The U.S. Supreme Court heard oral arguments Tuesday in a case involving admissions practices at the University of Michigan that could affect how all public universities consider race in student admissions.

The case, filed by three white students who were not admitted to Michigan’s undergraduate and law schools, alleges the college breaks the law by assigning students points on the basis of race.

The court allotted two hours to hear arguments Tuesday morning. University General Counsel Mark Rotenberg listened as justices questioned lawyers on both sides.

“This is probably the most important Supreme Court case of the year,” Rotenberg said.

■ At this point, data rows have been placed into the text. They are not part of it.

(** * NOPE Python SDK: schema layer and client contract

    A shallow embedding of [nope/types.py] (the pydantic models of the
    request and response of [/v1/evaluate]) together with the validation
    rules pydantic applies to those declarations, and a model of the client
    facade and of the transport's error classification.

    Modelling conventions.
    - Raw input is a decoded JSON value ([json]): what [response.json()]
      hands to the models, and what a caller passes as keyword arguments.
      A JSON object is a Python [dict], modelled as a [gmap] from keys to
      values.
    - A validated value is a [pyobj]; a model instance is its class name and
      its fields in declaration order.
    - A Python [float] is modelled by a rational number; the non-finite
      floats are outside the model.
    - Validation accepts a value of the JSON type the annotation names (and
      an integer where a float is expected). The further conversions of
      pydantic's lax mode (a numeric string for a number, ["yes"] for a
      boolean, ...) are not modelled: such inputs are refused here, so
      every acceptance proved below holds of pydantic as well, and the
      refusals proved below are stated for inputs that no conversion
      rescues (a missing key, a string outside a [Literal], a number
      outside its bounds). *)

From Stdlib Require Import QArith.
From stdpp Require Import base option list strings gmap.

#[local] Set Warnings "-register-all".
#[local] Open Scope string_scope.
#[local] Open Scope list_scope.

(** ** Raw and validated values *)

Inductive json : Type :=
| JNull
| JBool (b : bool)
| JInt (z : Z)
| JFloat (q : Q)
| JStr (s : string)
| JArr (items : list json)
| JObj (members : gmap string json).

Inductive pyobj : Type :=
| PNone
| PBool (b : bool)
| PInt (z : Z)
| PFloat (q : Q)
| PStr (s : string)
| PList (items : list pyobj)
| PModel (cls : string) (fields : list (string * pyobj)).

(** Attribute access on a model instance: [obj.name]. *)
Fixpoint assoc {A : Type} (k : string) (kvs : list (string * A)) : option A :=
  match kvs with
  | [] => None
  | (k', v) :: rest => if String.eqb k k' then Some v else assoc k rest
  end.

Minneapolis attorney Kirk Kolbo argued on behalf of a rejected applicant, claiming Michigan’s undergraduate point system – which boosts a minority applicant’s score by 20 points on a 150-point scale – is unconstitutional.

Several University officials said they were monitoring the case closely but said any effect the court’s decision could have on the admissions process here would depend entirely on how the decision was worded.

A decision worded to declare any consideration of race in admissions unconstitutional would force most colleges and universities in the nation to revamp their admissions processes.

Wayne Sigler, who is in charge of undergraduate admissions at the University, said his office uses a tiered system which does take race into account but does not assign it a value.

The primary factors for University admission are high school academic rank, grade point average, ACT scores and classes taken, Sigler said.

Secondary factors include race, geographic differences and gender differences as part of an overall attempt to achieve diversity.

Sharon Reich Paulsen, the Law School’s associate dean for administration, said her office takes the holistic approach to admissions one step further by considering each file on its own merits without breaking out any specific parts.

The Michigan law school uses a formula that tries to achieve a 10 percent to 12 percent minority enrollment level for each incoming class.

Michigan’s point system was attacked by Solicitor General Theodore Olson, the court lawyer for the George W. Bush administration, who called the Michigan law school program a “thinly disguised quota.”

The Supreme Court struck down quota systems for university admissions in the University of California v. Bakke ruling in 1978.

Several justices pressed Olson on this point, Rotenberg said.

“A number of the justices focused on the military academies and their admission policies, where three out of four of those academies do use race,” he said. “They then asked the Bush administration’s lawyer if their position was that the military is wrong.”

The case drew considerable attention, Rotenberg said, with hundreds of pro-affirmative action protesters demonstrating outside the building.

A decision in the case is not expected until this summer.

In Paulsen’s opinion, the eventual decision is unlikely to be unanimous and should make an effort to follow the precedent from 25 years ago.

“At the end of the day, I think there will be some endorsement of the Bakke decision,” she said.